Pueden imaginarse la explosión que se originó entre los orangistas ante la noticia de este complot. El
procurador fiscal hizo arrestar a Corneille en su casa, el 16 de agosto de 1672; el Ruart de Pulten, el noble
hermano de Jean de Witt, sufrió en una sala de la Buytenhoff la tortura preparatoria destinada a arrancarle,
como a los más viles criminales, la confesión de su pretendido complot contra Guillermo.
Pero Corneille tenía no solamente un gran talento, sino también un gran corazón. Pertenecía a la gran familia de mártires que, teniendo la fe política, como sus antepasados tenían la fe religiosa, sonríen en los
tormentos, y, durante la tortura, recitó con voz firme y espaciando los versos según su metro, la primera
estrofa de Justum et tenacem de Horacio, no confesó nada, y agotó no solamente la fuerza sino también el
fanatismo de sus verdugos.
No por ello los jueces exoneraron menos a Tyckelaer de toda acusación, ni dejaron de pronunciar contra
Corneille una sentencia que le degradaba de todos sus cargos y dignidades, condenándole a las costas del
juicio y desterrándole a perpetuidad del territorio de la república.
Ya era algo para la satisfacción del pueblo, a los intereses del cual se había dedicado constantemente
Corneille de Witt, ese arresto realizado no solamente contra un inocente, sino también contra un gran
ciudadano. Sin embargo, como se verá, esto no fue bastante.

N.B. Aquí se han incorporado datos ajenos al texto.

Lemma py_int_or (z : Z) : py_int (py_or (PInt z) (PInt 0)) = Ok z.
Proof. unfold py_or. simpl. destruct (Z.eqb_spec z 0) as [->|]; done. Qed.

(** Normalisation of a stored schedule, by kind. *)
Lemma normalize_stored s :
  normalize_schedule (PDict (nsched_dict s)) =
  match s with
  | NAt _ => normalize_at (nsched_dict s)
  | NEvery _ _ => normalize_every (nsched_dict s)
  | NCron _ _ _ => normalize_cron (nsched_dict s)
  end.
Proof. by destruct s. Qed.

(** A normalised schedule is a fixed point of normalisation. *)
Lemma normalize_stored_fixed v s :
  iso_reads_back → normalize_schedule v = Ok s → normalize_schedule (PDict (nsched_dict s)) = Ok s.
Proof.
  intros Hiso H. unfold normalize_schedule in H. destruct v; try done.
  repeat case_match; try done.
  - unfold normalize_at in H. psplit H. simplify_eq. apply parse_iso_range in E.
    rewrite normalize_stored. unfold normalize_at. rewrite (field_text_str _ "at" (to_iso_utc x)) by done.
    unfold to_iso_utc. by rewrite isoformat_strip, parse_isoformat by done.
  - unfold normalize_every in H. psplit H. case_match eqn:He; [done|]. psplit H.
    case_match eqn:Hj; [done|]. simplify_eq. rewrite normalize_stored. unfold normalize_every.
    cbn [nsched_dict dget String.eqb Ascii.eqb Bool.eqb default id py_int mbind result_bind].
    rewrite He, py_int_or. cbn [mbind result_bind]. by rewrite Hj.
  - unfold normalize_cron in H. case_match eqn:Ht; [done|]. psplit H. psplit H. psplit H.
    case_match eqn:Hs; [done|]. simplify_eq. bsplit.
    rewrite normalize_stored. unfold normalize_cron.
    rewrite (field_text_str _ "expr" (field_text d "expr")) by done.
    assert (py_strip (field_text d "expr") = field_text d "expr") as -> by apply strip_idem.
    rewrite Ht. cbn [negb]. rewrite E.
    cbn [nsched_dict dget String.eqb Ascii.eqb Bool.eqb default id mbind result_bind].
    rewrite str_or_blank_str. set (tz := if truthy _ then _ else _) in *.
    assert (py_strip tz = tz ∧ truthy tz = true) as [-> Htz].
    { subst tz. destruct (truthy (str_or_blank _)) eqn:Etz;
        [|split; [apply default_timezone_strip|apply default_timezone_truthy]].
      split; [apply strip_idem|done]. }
    rewrite Htz, E0, py_int_or. cbn [mbind result_bind]. by rewrite Hs.
Qed.

(** The stored form of a schedule stands for the schedule the caller gave:
    the mapping kept in the store normalises to the same schedule again, and the
    due times computed from it are those of the original. *)
Theorem stored_schedule_equivalent v s after job last :
  iso_reads_back → normalize_schedule v = Ok s →
  normalize_schedule (PDict (nsched_dict s)) = Ok s ∧
  compute_next_due (PDict (nsched_dict s)) after job last = compute_next_due v after job last.
Proof.
  intros Hiso H. pose proof (normalize_stored_fixed v s Hiso H) as E. split; [done|].
  unfold compute_next_due. by rewrite E, H.
Qed.

(** ** The next due time *)

Lemma cron_search_ge fuel spec step limit : ∀ cursor w,
  0 ≤ step → cron_search fuel spec step limit cursor = Some (Ok (Some w)) → cursor ≤ w.
Proof.
  induction fuel as [|fuel IH]; intros cursor w Hs H; [done|]. rewrite cron_search_S in H.
  repeat case_match; simplify_eq; [lia|].
  match goal with E : dt_add _ _ = Ok _ |- _ => apply dt_add_inv in E as [-> _] end.
  apply IH in H; lia.
Qed.

Lemma next_occurrence_after expr tz off after u :
  fixed_zone tz off → _next_cron_occurrence expr tz after = Ok (Some u) → after < u.
Proof.
  intros [Hz Hoff] H. unfold _next_cron_occurrence in H. do 5 psplit H.
  destruct x3 as [w|]; [|done]. simplify_eq. rewrite (proj2 (Hoff w)).
  unfold cron_start in E1. psplit E1. simplify_eq. apply dt_add_inv in E4 as [-> _].
  rewrite (proj1 (Hoff after)) in *.
  destruct (cron_search _ _ _ _ _) as [r|] eqn:Es; simpl in E3; [|done]. subst r.
  pose proof (cron_step_pos x). apply cron_search_ge in Es; [|lia].
  pose proof (Z.mod_pos_bound (after + off + cron_step x) (cron_step x) ltac:(lia)). lia.
Qed.

(** Schedules whose occurrences the theorems below order: a one-time or
    interval schedule, or a cron expression in a zone of constant offset. *)
Definition steady (s : nsched) : Prop :=
  match s with
  | NAt _ => True
  | NEvery every_ms jitter_ms => 0 < every_ms ∧ 0 ≤ jitter_ms
  | NCron _ tz stagger_ms => (∃ off, fixed_zone tz off) ∧ 0 ≤ stagger_ms
  end.

Lemma digest_below_bounds seed bound n : digest_below seed bound = Ok n → 0 ≤ n ≤ Z.max 0 bound.
Proof.
  unfold digest_below. case_match eqn:E; intros H; [simplify_eq; lia|]. psplit H. simplify_eq.
  apply Z.leb_gt in E. pose proof (Z.mod_pos_bound x (bound + 1)). lia.
Qed.

(** How far a due time may be pushed back by jitter or stagger. *)
Definition spread_ms (s : nsched) : Z :=
  match s with NAt _ => 0 | NEvery _ j => j | NCron _ _ st => st end.

Lemma next_due_after s after job last u :
  steady s → after ≤ default after last →
  next_due_of s after job last = Ok (Some u) → after < u.
Proof.
  intros Hs Hlast H. destruct s as [t|e j|x tz st]; simpl in *.
  - psplit H. case_match eqn:E1; simplify_eq. by apply Z.ltb_lt in E1.
  - psplit H. apply dt_add_inv in E as [-> _]. case_match; [|simplify_eq; lia].
    psplit H. psplit H. simplify_eq. apply digest_below_bounds in E. apply dt_add_inv in E0 as [-> _].
    lia.
  - destruct Hs as [[off Hz] Hst]. psplit H. destruct x0 as [d|]; [|done].
    apply (next_occurrence_after x tz off) in E; [|done]. case_match; [simplify_eq; lia|].
    psplit H. psplit H. simplify_eq. apply digest_below_bounds in E0. apply dt_add_inv in E1 as [-> _].
    lia.
Qed.

Lemma normalized_steady v s :
  normalize_schedule v = Ok s →
  (∀ x tz st, s = NCron x tz st → ∃ off, fixed_zone tz off) → steady s.
Proof.
  intros H Hz. unfold normalize_schedule in H. destruct v; try done. repeat case_match; try done.
  - unfold normalize_at in H. psplit H. by simplify_eq.
  - unfold normalize_every in H. psplit H. case_match eqn:He; [done|]. psplit H.
    case_match eqn:Hj; [done|]. simplify_eq. rewrite Z.leb_gt in He. rewrite Z.ltb_ge in Hj. done.
  - unfold normalize_cron in H. case_match; [done|]. psplit H. psplit H. psplit H.
    case_match eqn:Hs; [done|]. simplify_eq. rewrite Z.ltb_ge in Hs. split; [by eapply Hz|done].
Qed.

(** ** Due points *)

Lemma due_loop_points k s job now c cands cur :
  due_loop k s job now c = Ok (cands, cur) →
  Forall (λ t, t ≤ now) cands ∧ (length cands ≤ k)%nat ∧
  (∀ n, cur = Some n → now < n ∨ length cands = k).
Proof.
  revert c cands cur. induction k as [|k IH]; intros c cands cur H; cbn [due_loop] in H.
  { simplify_eq. split_and!; [done|done|]. by right. }
  destruct (Z.leb_spec c now) as [Hle|Hgt].
  - destruct s; [simplify_eq; split_and!; [by repeat constructor|simpl; lia|done]|..];
      psplit H; (destruct x as [c'|];
        [|simplify_eq; split_and!; [by repeat constructor|simpl; lia|done]]);
      psplit H; destruct x as [cs cur']; simplify_eq/=;
      apply IH in E0 as (Hf & Hl & Hn); split_and!;
      [by constructor|simpl; lia|intros n ->; destruct (Hn n eq_refl); [by left|right; simpl; lia]
      |by constructor|simpl; lia|intros n ->; destruct (Hn n eq_refl); [by left|right; simpl; lia]].
  - simplify_eq. split_and!; [done|simpl; lia|]. intros n [= <-]. by left.
Qed.

Lemma last_n_elem {A} k (l : list A) x : x ∈ last_n k l → x ∈ l.
Proof.
  unfold last_n. intros H. rewrite <-(take_drop (length l - Z.to_nat k) l). apply elem_of_app. by right.
Qed.
Lemma last_n_length {A} k (l : list A) : (length (last_n k l) ≤ Z.to_nat k)%nat.
Proof. unfold last_n. rewrite length_drop. lia. Qed.

(** The number of runs a policy allows at once. *)
Definition policy_limit (p : MisfirePolicy) : nat :=
  if String.eqb (mf_mode p) "catch_up" then Z.to_nat (Z.max 1 (catch_up_max p)) else 1%nat.

Lemma select_points_bounds p s now cands recent :
  (length (select_points p s now cands recent) ≤ policy_limit p)%nat ∧
  ∀ t, t ∈ select_points p s now cands recent →
    t ∈ recent ∨ t = now ∧ recent = [] ∧ cands ≠ [] ∧ mf_mode p ≠ "skip".
Proof.
  unfold select_points, policy_limit.
  pose proof (@last_n_length Z) as Hlen. pose proof (@last_n_elem Z) as Hel.
  assert (∀ k, last_n k (@nil Z) = []) as Hnil by (intros k; unfold last_n; by rewrite drop_nil).
  destruct (String.eqb_spec (mf_mode p) "catch_up") as [Ec|Ec];
    [|destruct (String.eqb_spec (mf_mode p) "skip") as [Es|Es]].
  - destruct (last_n _ recent) as [|x l] eqn:El.
    + split; [by repeat case_match; simpl; try lia|]. intros t Ht.
      destruct cands, recent; simpl in Ht; try by apply elem_of_nil in Ht.
      case_match; [|by apply elem_of_nil in Ht]. apply list_elem_of_singleton in Ht as ->.
      right. split_and!; try done. by rewrite Ec.
    + rewrite <-El. split; [apply Hlen|]. eauto.
  - split; [apply (Hlen 1)|]. eauto.
  - destruct (last_n 1 recent) as [|x l] eqn:El.
    + split; [by repeat case_match; simpl; try lia|]. intros t Ht.
      destruct cands, recent; simpl in Ht; try by apply elem_of_nil in Ht.
      apply list_elem_of_singleton in Ht as ->. by right.
    + rewrite <-El. split; [apply (Hlen 1)|]. eauto.
Qed.

(** The due points selected for a job respect its misfire policy: at most one
    point under [skip] and [run_once], at most [catch_up_max] under [catch_up];
    every point is at most [max_lateness_s] late and never in the future (the
    point [now] that stands for points that are all too old included). *)
Theorem due_points_respect_policy v next_due job misfire lateness now points next policy :
  _select_due_points_for_job v next_due job misfire lateness now = Ok (points, next) →
  normalize_misfire_policy (PStr misfire) = Ok policy →
  (length points ≤ policy_limit policy)%nat ∧
  ∀ t, t ∈ points → now - Z.max 0 lateness * 1000000 ≤ t ≤ now.
Proof.
  intros H Hp. unfold _select_due_points_for_job in H. psplit H.
  case_match; [simplify_eq; split; [simpl; lia|]; by intros t ?%elem_of_nil|].
  psplit H. psplit H. destruct x1 as [cands cur]. rewrite Hp in H. cbn [mbind result_bind] in H.
  psplit H. psplit H. simplify_eq. apply dt_add_inv in E2 as [-> _].
  apply due_loop_points in E1 as (Hle & _ & _).
  destruct (select_points_bounds policy x now cands
    (List.filter (λ t, now + - (Z.max 0 lateness * 1000000) <=? t) cands)) as [Hlen Hin].
  split; [done|]. intros t Ht.
  destruct (Hin t Ht) as [Hr|(-> & _ & Hc & _)]; [|lia].
  apply filter_elem in Hr as [Hc Hle']. rewrite Forall_forall in Hle. specialize (Hle _ Hc).
  apply Z.leb_le in Hle'. lia.
Qed.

Los atenienses, que han dejado una hermosa reputación de ingratitud, cedían en este punto ante los
holandeses. Aquéllos se contentaron con desterrar a Arístides.
Jean de Witt, a los primeros rumores-de la acusación formulada contra su hermano, había dimitido de su
cargo de gran pensionario. Así era dignamente recompensado por su devoción al país. Se llevaba a su vida
privada sus disgustos y sus heridas, únicos beneficios que consiguen en general las personas honradas
culpables de laborar por su patria olvidándose de ellas mismas.
Durante este tiempo, ...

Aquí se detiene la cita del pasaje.